Tiedge M, Richter T, Lenzen S
Institute of Clinical Biochemistry, Hannover, D-30623, Germany.
Arch Biochem Biophys. 2000 Mar 15;375(2):251-60. doi: 10.1006/abbi.1999.1666.
The low-affinity glucose phosphorylating enzyme glucokinase has the function of a physiological glucose sensor in pancreatic beta cells and in liver. In contrast to the high-affinity hexokinase types I-III glucokinase shows extraordinary sensitivity toward SH group oxidizing compounds. To characterize the function of sulfhydryl groups cysteine residues in the vicinity of the sugar binding site (Cys 213, Cys 220, Cys 230, Cys 233, and Cys 252) as well as cysteine residues a distance from the active site (Cys 364, Cys 371, and Cys 382), they were replaced in human beta cell glucokinase by serine through site-directed mutagenesis. Controlled proteolysis of wild-type glucokinase by proteinase K revealed that the SH group oxidizing agent alloxan can induce the formation of multiple intramolecular disulfide bridges corresponding to a double-band pattern of glucokinase protein in nonreducing sodium dodecyl sulfate-polyacrylamide gel electrophoresis. The formation of intramolecular disulfide bridges altered the mobility of the protein. None of the cysteine mutations could prevent the formation of the 49-kDa glucokinase conformation after alloxan treatment. The cysteine mutants Cys 233, Cys 252, and Cys 382 showed nearly complete loss of catalytic activity, whereas the V(max) values of the Cys 213, Cys 220, Cys 364, and Cys 371 mutants were decreased by 30-60%. Only the Cys 230 mutant showed kinetic characteristics comparable to those of wild-type glucokinase. The sensitivity of the Cys 213, Cys 230, Cys 364, and Cys 371 mutants toward alloxan-induced inhibition of enzyme activity was up to 10-fold lower compared with wild-type glucokinase. d-Glucose and dithiotreitol provided protection against alloxan-induced inhibition of wild-type glucokinase and all catalytically active cysteine mutants. Conclusively our data demonstrate the functional significance of the cysteine residues of beta cell glucokinase for both structural instability of the enzyme and catalytic function. Knowledge of sensitive cysteine targets may help to develop strategies that improve glucokinase enzyme function under conditions of oxidative stress.

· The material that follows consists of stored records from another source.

Lemma invalid_secret_or_tls_withholds_provider_witness :
  let up := mkUpstream "idp1" "ns" 5 "ldaps.example" (Some (mkTLSSpec "aGVsbG8="))
              "bind-secret" (λ _ c, (None, c)) in
  let s := Fixture.st0 "ldaps.example" in
  EvaluateConditions (ValidateGenericLDAP Fixture.env up Fixture.oneSecret s).1
    (Fixture.config0 "ldaps.example")
  = Some (None, true).
Proof.
  intros up s.
  apply (invalid_secret_or_tls_withholds_provider Fixture.env up Fixture.oneSecret s).
  right. discriminate.
Defined.

Lemma EvaluateConditions_of_pass (a b conn : Condition) (sb : option Condition)
    (cfg : ProviderConfig) :
  Status a = ConditionTrue → Status b = ConditionTrue →
  EvaluateConditions
    (mkGradatedConditions
       ([mkGradated (Some a) true; mkGradated (Some b) true]
        ++ probed (Some conn, sb))) cfg
  = match sb with
    | Some x =>
        if bool_decide (Status x = ConditionTrue)
        then Some (Some (New cfg), negb (bool_decide (Status conn = ConditionTrue)))
        else Some (None, true)
    | None => Some (Some (New cfg), negb (bool_decide (Status conn = ConditionTrue)))
    end.
Proof.
  intros Ha Hb. unfold EvaluateConditions, probed.
  cbn [gradatedConditions app fst snd rangeFailed condition isFatal negb].
  rewrite Ha, Hb.
  rewrite (bool_decide_eq_false_2 (ConditionTrue ≠ ConditionTrue)) by auto.
  cbn [andb].
  destruct sb as [x|]; cbn [rangeFailed condition isFatal negb andb];
    rewrite ?andb_false_r, ?andb_true_r.
  - destruct (decide (Status x = ConditionTrue)) as [Hx|Hx].
    + rewrite (bool_decide_eq_true_2 _ Hx).
      rewrite (bool_decide_eq_false_2 (Status x ≠ ConditionTrue)) by auto.
      destruct (decide (Status conn = ConditionTrue)) as [Hc|Hc].
      * rewrite (bool_decide_eq_true_2 _ Hc).
        rewrite (bool_decide_eq_false_2 (Status conn ≠ ConditionTrue)) by auto.
        reflexivity.
      * rewrite (bool_decide_eq_false_2 _ Hc), (bool_decide_eq_true_2 _ Hc).
        reflexivity.
    + rewrite (bool_decide_eq_false_2 _ Hx), (bool_decide_eq_true_2 _ Hx).
      reflexivity.
  - destruct (decide (Status conn = ConditionTrue)) as [Hc|Hc].
    + rewrite (bool_decide_eq_true_2 _ Hc).
      rewrite (bool_decide_eq_false_2 (Status conn ≠ ConditionTrue)) by auto.
      reflexivity.
    + rewrite (bool_decide_eq_false_2 _ Hc), (bool_decide_eq_true_2 _ Hc).
      reflexivity.
Qed.

(** With a true bind-secret condition and a true TLS condition, the
    decision on what [ValidateGenericLDAP] returns follows the connectivity
    step: a search-base condition that is not true withholds the provider;
    otherwise a provider is made from the given configuration, with a retry
    exactly when the connection condition is not true. *)
Theorem valid_secret_and_tls_decision (env : Env) (upstream : UpstreamGenericLDAPIDP)
    (informer : SecretInformer) (s : St) (cfg : ProviderConfig) (conn : Condition) :
  let a := ValidateSecret env informer (spec_BindSecretName upstream)
             (idp_Namespace upstream) s in
  let b := ValidateTLSConfig env (spec_TLSSpec upstream) a.2 in
  let c := validateAndSetLDAPServerConnectivityAndSearchBase env upstream a.1.2 b.2 in
  let decision := EvaluateConditions (ValidateGenericLDAP env upstream informer s).1 cfg in
  Status a.1.1 = ConditionTrue → Status b.1 = ConditionTrue →
  c.1.1 = Some conn →
  ((∃ sb, c.1.2 = Some sb ∧ Status sb ≠ ConditionTrue) →
   decision = Some (None, true))
  ∧ ((c.1.2 = None ∨ ∃ sb, c.1.2 = Some sb ∧ Status sb = ConditionTrue) →
     (Status conn ≠ ConditionTrue → decision = Some (Some (New cfg), true))
     ∧ (Status conn = ConditionTrue → decision = Some (Some (New cfg), false))).
Proof.
  intros a b c decision Ha Hb Hconn. subst decision.
  rewrite ValidateGenericLDAP_steps. fold a. fold b. fold c.
  rewrite (bool_decide_eq_true_2 _ Ha), (bool_decide_eq_true_2 _ Hb).
  cbn [andb fst].
  destruct c.1 as [cc csb] eqn:Ec. cbn [fst snd] in *. subst cc.
  rewrite (EvaluateConditions_of_pass _ _ conn csb cfg Ha Hb).
  split.
  - intros (sb & -> & Hsb). rewrite (bool_decide_eq_false_2 _ Hsb). reflexivity.
  - intros Hsb.
    assert (Hd : match csb with
                 | Some x =>
                     if bool_decide (Status x = ConditionTrue)
                     then Some (Some (New cfg),
                                negb (bool_decide (Status conn = ConditionTrue)))
                     else Some (None, true)
                 | None => Some (Some (New cfg),
                                 negb (bool_decide (Status conn = ConditionTrue)))
                 end
                 = Some (Some (New cfg),
                         negb (bool_decide (Status conn = ConditionTrue)))).
    { destruct Hsb as [->|(sb & -> & Hsb)]; [reflexivity|].
      rewrite (bool_decide_eq_true_2 _ Hsb). reflexivity. }
    rewrite Hd. split; intros Hc.
    + rewrite (bool_decide_eq_false_2 _ Hc). reflexivity.
    + rewrite (bool_decide_eq_true_2 _ Hc). reflexivity.
Qed.

Lemma valid_secret_and_tls_decision_witness :
  let s := Fixture.st0 "down.example" in
  let r := ValidateGenericLDAP Fixture.env Fixture.upstream Fixture.oneSecret s in
  EvaluateConditions r.1 (config r.2) = Some (Some (New (config r.2)), true)
  ∧ ConnectionProtocol (config r.2) = TLS.
Proof.
  intros s r. split; [|reflexivity].
  destruct (valid_secret_and_tls_decision Fixture.env Fixture.upstream
              Fixture.oneSecret s (config r.2)
              (TestConnection Fixture.env "bind-secret" "4242"
                 (ValidateSecret Fixture.env Fixture.oneSecret "bind-secret" "ns" s).2).1)
    as [_ H]; [reflexivity|reflexivity|reflexivity|].
  destruct H as [H _]; [left; reflexivity|].
  apply H. discriminate.
Defined.

(** A pass of the connectivity step without failures leaves the cache
    answering Get, for the upstream's name, the secret version and the
    generation of the pass, with an entry that holds the conditions the
    pass returned. *)
Theorem successful_pass_is_cached (env : Env) (upstream : UpstreamGenericLDAPIDP)
    (v : string) (s : St) :
  let r := validateAndSetLDAPServerConnectivityAndSearchBase env upstream v s in
  let hit := Get (cache s) (idp_Name upstream) v (idp_Generation upstream) in
  hit.2 = false ∨ UserSearchBase hit.1 = "" ∨ GroupSearchBase hit.1 = "" →
  (∃ conn, r.1.1 = Some conn ∧ Status conn = ConditionTrue
           ∧ (r.1.2 = None ∨ ∃ sb, r.1.2 = Some sb ∧ Status sb = ConditionTrue)) →
  ∃ entry,
    Get (cache r.2) (idp_Name upstream) v (idp_Generation upstream) = (entry, true)
    ∧ ConnectionValidCondition entry = r.1.1
    ∧ SearchBaseFoundCondition entry = r.1.2
    ∧ LDAPConnectionProtocol_ entry = ConnectionProtocol (config r.2)
    ∧ UserSearchBase entry = us_Base (UserSearch (config r.2))
    ∧ GroupSearchBase entry = gs_Base (GroupSearch (config r.2)).
Proof.
  intros r hit Hmiss Hok. subst r.
  rewrite (connectivity_probe env upstream v s Hmiss) in *.
  cbn [fst snd config cache trace] in *.
  set (p := TestConnection env (spec_BindSecretName upstream) v s) in *.
  set (d := spec_DetectAndSetSearchBase upstream (trace p.2) (config p.2)) in *.
  assert (Hnf : noFailures p.1 d.1 = true).
  { apply noFailures_iff. destruct Hok as (conn & [= <-] & Hst & Hsb). auto. }
  rewrite Hnf. eexists. split.
  - apply Get_hit. rewrite lookup_insert_eq. split; [reflexivity|]. split; reflexivity.
  - repeat split.
Qed.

低亲和力葡萄糖磷酸化酶葡萄糖激酶在胰腺β细胞和肝脏中具有生理葡萄糖传感器的功能。与高亲和力的己糖激酶I-III型不同,葡萄糖激酶对SH基团氧化化合物表现出非凡的敏感性。为了表征糖结合位点附近(Cys 213、Cys 220、Cys 230、Cys 233和Cys 252)以及距活性位点一定距离的半胱氨酸残基(Cys 364、Cys 371和Cys 382)的巯基功能,通过定点诱变将它们在人β细胞葡萄糖激酶中替换为丝氨酸。用蛋白酶K对野生型葡萄糖激酶进行可控的蛋白水解表明,SH基团氧化剂四氧嘧啶可诱导形成多个分子内二硫键,这与非还原十二烷基硫酸钠-聚丙烯酰胺凝胶电泳中葡萄糖激酶蛋白的双带模式相对应。分子内二硫键的形成改变了蛋白质的迁移率。在四氧嘧啶处理后,没有一个半胱氨酸突变体能阻止49 kDa葡萄糖激酶构象的形成。半胱氨酸突变体Cys 233、Cys 252和Cys 382的催化活性几乎完全丧失,而Cys 213、Cys 220、Cys 364和Cys 371突变体的V(max)值降低了30-60%。只有Cys 230突变体表现出与野生型葡萄糖激酶相当的动力学特征。与野生型葡萄糖激酶相比,Cys 213、Cys 230、Cys 364和Cys 371突变体对四氧嘧啶诱导的酶活性抑制的敏感性低至10倍。d-葡萄糖和二硫苏糖醇可防止四氧嘧啶对野生型葡萄糖激酶和所有具有催化活性的半胱氨酸突变体的抑制。总之,我们的数据证明了β细胞葡萄糖激酶半胱氨酸残基对酶的结构不稳定性和催化功能的功能意义。了解敏感的半胱氨酸靶点可能有助于制定在氧化应激条件下改善葡萄糖激酶酶功能的策略。